DATA SHOWN Block Start

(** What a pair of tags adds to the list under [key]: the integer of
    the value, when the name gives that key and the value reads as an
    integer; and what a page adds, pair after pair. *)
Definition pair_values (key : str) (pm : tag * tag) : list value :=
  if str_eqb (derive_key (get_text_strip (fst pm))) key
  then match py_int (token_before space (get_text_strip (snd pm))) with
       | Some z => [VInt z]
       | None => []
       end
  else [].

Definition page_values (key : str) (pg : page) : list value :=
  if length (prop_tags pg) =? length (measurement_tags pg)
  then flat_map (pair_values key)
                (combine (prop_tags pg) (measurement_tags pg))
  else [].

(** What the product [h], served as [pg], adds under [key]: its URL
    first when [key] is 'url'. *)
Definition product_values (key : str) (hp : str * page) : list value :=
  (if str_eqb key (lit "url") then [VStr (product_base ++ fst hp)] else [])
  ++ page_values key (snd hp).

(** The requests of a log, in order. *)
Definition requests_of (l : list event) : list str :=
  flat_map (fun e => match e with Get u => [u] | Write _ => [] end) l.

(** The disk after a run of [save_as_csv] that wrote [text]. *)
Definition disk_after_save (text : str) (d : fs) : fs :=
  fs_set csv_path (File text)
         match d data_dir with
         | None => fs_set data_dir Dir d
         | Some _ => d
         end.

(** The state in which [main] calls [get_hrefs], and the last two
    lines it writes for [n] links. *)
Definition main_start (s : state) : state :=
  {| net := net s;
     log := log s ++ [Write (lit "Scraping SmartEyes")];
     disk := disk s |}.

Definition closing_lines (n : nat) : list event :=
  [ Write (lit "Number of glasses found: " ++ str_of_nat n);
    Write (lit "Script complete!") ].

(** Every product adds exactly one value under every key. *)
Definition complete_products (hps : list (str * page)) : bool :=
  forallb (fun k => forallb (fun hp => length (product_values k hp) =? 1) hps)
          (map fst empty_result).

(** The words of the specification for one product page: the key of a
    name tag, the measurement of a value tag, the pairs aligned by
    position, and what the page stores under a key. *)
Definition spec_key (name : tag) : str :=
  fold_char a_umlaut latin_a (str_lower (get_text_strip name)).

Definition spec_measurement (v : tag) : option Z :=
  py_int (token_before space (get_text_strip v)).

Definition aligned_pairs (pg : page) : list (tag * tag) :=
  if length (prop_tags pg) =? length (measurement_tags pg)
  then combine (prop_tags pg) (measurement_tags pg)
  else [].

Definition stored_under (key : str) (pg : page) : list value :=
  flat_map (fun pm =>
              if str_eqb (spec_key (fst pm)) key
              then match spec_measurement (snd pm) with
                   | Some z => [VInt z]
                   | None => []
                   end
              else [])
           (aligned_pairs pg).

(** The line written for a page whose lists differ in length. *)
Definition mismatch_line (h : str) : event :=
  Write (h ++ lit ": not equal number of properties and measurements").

DATA SHOWN Block End
DATA SHOWN Block Start

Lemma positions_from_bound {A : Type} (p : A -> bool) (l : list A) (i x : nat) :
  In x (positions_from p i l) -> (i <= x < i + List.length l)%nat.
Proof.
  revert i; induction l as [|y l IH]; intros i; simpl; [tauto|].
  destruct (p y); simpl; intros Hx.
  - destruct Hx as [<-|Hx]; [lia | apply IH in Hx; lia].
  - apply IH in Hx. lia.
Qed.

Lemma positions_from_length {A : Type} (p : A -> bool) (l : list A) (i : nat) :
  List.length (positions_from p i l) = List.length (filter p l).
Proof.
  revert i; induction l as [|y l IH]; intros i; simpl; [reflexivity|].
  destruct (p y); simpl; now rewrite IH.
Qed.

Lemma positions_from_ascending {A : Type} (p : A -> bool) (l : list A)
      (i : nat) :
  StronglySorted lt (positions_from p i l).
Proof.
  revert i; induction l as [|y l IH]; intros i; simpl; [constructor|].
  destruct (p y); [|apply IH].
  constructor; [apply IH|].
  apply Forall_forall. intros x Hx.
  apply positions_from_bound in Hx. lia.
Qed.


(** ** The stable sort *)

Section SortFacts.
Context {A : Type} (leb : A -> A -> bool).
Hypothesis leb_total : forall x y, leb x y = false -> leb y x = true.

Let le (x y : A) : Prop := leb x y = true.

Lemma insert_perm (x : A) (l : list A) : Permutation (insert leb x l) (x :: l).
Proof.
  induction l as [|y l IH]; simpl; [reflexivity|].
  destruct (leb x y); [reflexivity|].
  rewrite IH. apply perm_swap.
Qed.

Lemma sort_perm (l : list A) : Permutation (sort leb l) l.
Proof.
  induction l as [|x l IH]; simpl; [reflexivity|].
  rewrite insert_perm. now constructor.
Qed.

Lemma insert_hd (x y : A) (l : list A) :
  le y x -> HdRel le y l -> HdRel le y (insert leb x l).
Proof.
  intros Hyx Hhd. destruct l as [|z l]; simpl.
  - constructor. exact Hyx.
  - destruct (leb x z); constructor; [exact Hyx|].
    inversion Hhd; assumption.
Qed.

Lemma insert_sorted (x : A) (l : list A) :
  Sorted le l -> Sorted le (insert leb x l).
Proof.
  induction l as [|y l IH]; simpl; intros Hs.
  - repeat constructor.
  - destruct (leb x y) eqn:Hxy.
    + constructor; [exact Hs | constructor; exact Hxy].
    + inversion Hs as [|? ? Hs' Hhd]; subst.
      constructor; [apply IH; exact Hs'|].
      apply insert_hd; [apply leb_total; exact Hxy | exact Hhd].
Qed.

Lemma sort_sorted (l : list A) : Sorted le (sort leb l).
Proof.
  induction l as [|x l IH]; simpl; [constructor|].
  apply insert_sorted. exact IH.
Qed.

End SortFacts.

DATA SHOWN Block End

[YOUR ASSIGNMENT] An exact copy of the lines above between the line holding "lines it writes for [n] links. *)" and the line holding "Definition closing_lines (n", inclusive, is the whole answer.

[WRITTEN SOLUTION]
    lines it writes for [n] links. *)
Definition main_start (s : state) : state :=
  {| net := net s;
     log := log s ++ [Write (lit "Scraping SmartEyes")];
     disk := disk s |}.

Definition closing_lines (n : nat) : list event :=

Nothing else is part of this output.